What is required —
When you write out the records, keep every line exactly as it is.

Data for this exercise section start

Lemma isPrivateIp_172 b rest :
  0 <= b <= 255 ->
  Ssrf.isPrivateIp ("172." ++ Js.string_of_Z b ++ "." ++ rest)
  = (16 <=? b) && (b <=? 31).
Proof.
  intros Hb. apply octet_cases in Hb. revert rest.
  cbv [seq map Z.of_nat Pos.of_succ_nat Pos.succ] in Hb.
  repeat (destruct Hb as [<-|Hb]; [intros rest; vm_compute; reflexivity|]).
  destruct Hb.
Qed.

(** X17.  The [172.] pattern of the SSRF check is the private block
    172.16.0.0/12 and nothing more: a host name [172.b.] followed by
    anything is taken for a private address exactly when [b] is between
    16 and 31, so every address of the block is refused with
    [private_ip], whatever the path option, and no other 172 address is
    refused as private. *)
Theorem private_172_block_is_exactly_16_to_31 :
  (forall b rest,
      0 <= b <= 255 ->
      Ssrf.isPrivateIp ("172." ++ Js.string_of_Z b ++ "." ++ rest)
      = (16 <=? b) && (b <=? 31))
  /\ (forall urlString opt url b rest,
        url_parse urlString = Some url ->
        url_protocol url = "https:" ->
        Str.toLowerCase (url_hostname url)
        = "172." ++ Js.string_of_Z b ++ "." ++ rest ->
        16 <= b <= 31 ->
        Ssrf.checkSsrfSafe urlString opt = Ssrf.Unsafe "private_ip").
Proof.
  split; [exact isPrivateIp_172|].
  intros urlString opt url b rest Hp Hs Hh Hb.
  unfold Ssrf.checkSsrfSafe. rewrite Hp, Hs, Hh.
  change ("https:" =? "https:")%string with true. cbn [negb].
  replace (Str.mem ("172." ++ Js.string_of_Z b ++ "." ++ rest)
                   Ssrf.BLOCKED_HOSTS) with false by reflexivity.
  rewrite isPrivateIp_172 by lia.
  replace ((16 <=? b) && (b <=? 31)) with true; [reflexivity|].
  symmetry. apply andb_true_iff. split; apply Z.leb_le; lia.
Qed.
End PrivateRanges.

(** ** Walking the pages *)

Section PageWalk.
Context `{JsonCodec}.
Import Pagination.

Lemma slice_window {T : Type} (items : list T) (start limit : Z) :
  0 <= start -> 0 <= limit ->
  slice start (start + limit) items
  = firstn (Z.to_nat limit) (skipn (Z.to_nat start) items).
Proof.
  intros Hs Hl. unfold slice, clampIndex.
  destruct (start <? 0) eqn:E1; [apply Z.ltb_lt in E1; lia|].
  destruct (start + limit <? 0) eqn:E2; [apply Z.ltb_lt in E2; lia|].
  set (len := Z.of_nat (length items)).
  assert (Hlen : length items = Z.to_nat len) by (subst len; lia).
  destruct (Z.le_gt_cases len start) as [Hout|Hin].
  - rewrite (Z.min_r start) by lia. rewrite (Z.min_r (start + limit)) by lia.
    rewrite Z.sub_diag. simpl firstn.
    rewrite (skipn_all2 items) by lia. symmetry. apply firstn_nil.
  - rewrite (Z.min_l start) by lia.
    destruct (Z.le_gt_cases (start + limit) len) as [Hfit|Hover].
    + rewrite (Z.min_l (start + limit)) by lia. f_equal. lia.
    + rewrite (Z.min_r (start + limit)) by lia.
      assert (Hrest : length (skipn (Z.to_nat start) items)
                      = Z.to_nat (len - start))
        by (rewrite length_skipn; lia).
      rewrite <- Hrest, firstn_all. symmetry. apply firstn_all2. lia.
Qed.

Lemma firstn_twice {T : Type} (n : nat) (l : list T) :
  firstn (n + n) l = (firstn n l ++ firstn n (skipn n l))%list.
Proof.
  rewrite <- (firstn_skipn n l) at 1.
  rewrite firstn_app. 
  destruct (Nat.le_gt_cases n (length l)) as [Hle|Hgt].
  - rewrite length_firstn, Nat.min_l by exact Hle.
    rewrite firstn_firstn, Nat.min_r by lia.
    f_equal. f_equal. lia.
  - rewrite (skipn_all2 l) by lia. rewrite !firstn_nil, !app_nil_r.
    rewrite firstn_firstn. f_equal. lia.
Qed.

Data for this exercise section end

Response box —
Lemma isPrivateIp_172 b rest :
  0 <= b <= 255 ->
  Ssrf.isPrivateIp ("172." ++ Js.string_of_Z b ++ "." ++ rest)
  = (16 <=? b) && (b <=? 31).
Proof.
  intros Hb. apply octet_cases in Hb. revert rest.
  cbv [seq map Z.of_nat Pos.of_succ_nat Pos.succ] in Hb.
  repeat (destruct Hb as [<-|Hb]; [intros rest; vm_compute; reflexivity|]).
  destruct Hb.
Qed.

(** X17.  The [172.] pattern of the SSRF check is the private block
    172.16.0.0/12 and nothing more: a host name [172.b.] followed by
    anything is taken for a private address exactly when [b] is between
    16 and 31, so every address of the block is refused with
    [private_ip], whatever the path option, and no other 172 address is
    refused as private. *)
Theorem private_172_block_is_exactly_16_to_31 :
  (forall b rest,
      0 <= b <= 255 ->
      Ssrf.isPrivateIp ("172." ++ Js.string_of_Z b ++ "." ++ rest)
      = (16 <=? b) && (b <=? 31))
  /\ (forall urlString opt url b rest,
        url_parse urlString = Some url ->
        url_protocol url = "https:" ->
        Str.toLowerCase (url_hostname url)
        = "172." ++ Js.string_of_Z b ++ "." ++ rest ->
        16 <= b <= 31 ->
        Ssrf.checkSsrfSafe urlString opt = Ssrf.Unsafe "private_ip").
Proof.
  split; [exact isPrivateIp_172|].
  intros urlString opt url b rest Hp Hs Hh Hb.
  unfold Ssrf.checkSsrfSafe. rewrite Hp, Hs, Hh.
  change ("https:" =? "https:")%string with true. cbn [negb].
  replace (Str.mem ("172." ++ Js.string_of_Z b ++ "." ++ rest)
                   Ssrf.BLOCKED_HOSTS) with false by reflexivity.
  rewrite isPrivateIp_172 by lia.
  replace ((16 <=? b) && (b <=? 31)) with true; [reflexivity|].
  symmetry. apply andb_true_iff. split; apply Z.leb_le; lia.
Qed.
End PrivateRanges.

(** ** Walking the pages *)

Section PageWalk.
Context `{JsonCodec}.
Import Pagination.

Lemma slice_window {T : Type} (items : list T) (start limit : Z) :
  0 <= start -> 0 <= limit ->
  slice start (start + limit) items
  = firstn (Z.to_nat limit) (skipn (Z.to_nat start) items).
Proof.
  intros Hs Hl. unfold slice, clampIndex.
  destruct (start <? 0) eqn:E1; [apply Z.ltb_lt in E1; lia|].
  destruct (start + limit <? 0) eqn:E2; [apply Z.ltb_lt in E2; lia|].
  set (len := Z.of_nat (length items)).
  assert (Hlen : length items = Z.to_nat len) by (subst len; lia).
  destruct (Z.le_gt_cases len start) as [Hout|Hin].
  - rewrite (Z.min_r start) by lia. rewrite (Z.min_r (start + limit)) by lia.
    rewrite Z.sub_diag. simpl firstn.
    rewrite (skipn_all2 items) by lia. symmetry. apply firstn_nil.
  - rewrite (Z.min_l start) by lia.
    destruct (Z.le_gt_cases (start + limit) len) as [Hfit|Hover].
    + rewrite (Z.min_l (start + limit)) by lia. f_equal. lia.
    + rewrite (Z.min_r (start + limit)) by lia.
      assert (Hrest : length (skipn (Z.to_nat start) items)
                      = Z.to_nat (len - start))
        by (rewrite length_skipn; lia).
      rewrite <- Hrest, firstn_all. symmetry. apply firstn_all2. lia.
Qed.

Lemma firstn_twice {T : Type} (n : nat) (l : list T) :
  firstn (n + n) l = (firstn n l ++ firstn n (skipn n l))%list.
Proof.
  rewrite <- (firstn_skipn n l) at 1.
  rewrite firstn_app. 
  destruct (Nat.le_gt_cases n (length l)) as [Hle|Hgt].
  - rewrite length_firstn, Nat.min_l by exact Hle.
    rewrite firstn_firstn, Nat.min_r by lia.
    f_equal. f_equal. lia.
  - rewrite (skipn_all2 l) by lia. rewrite !firstn_nil, !app_nil_r.
    rewrite firstn_firstn. f_equal. lia.
Qed.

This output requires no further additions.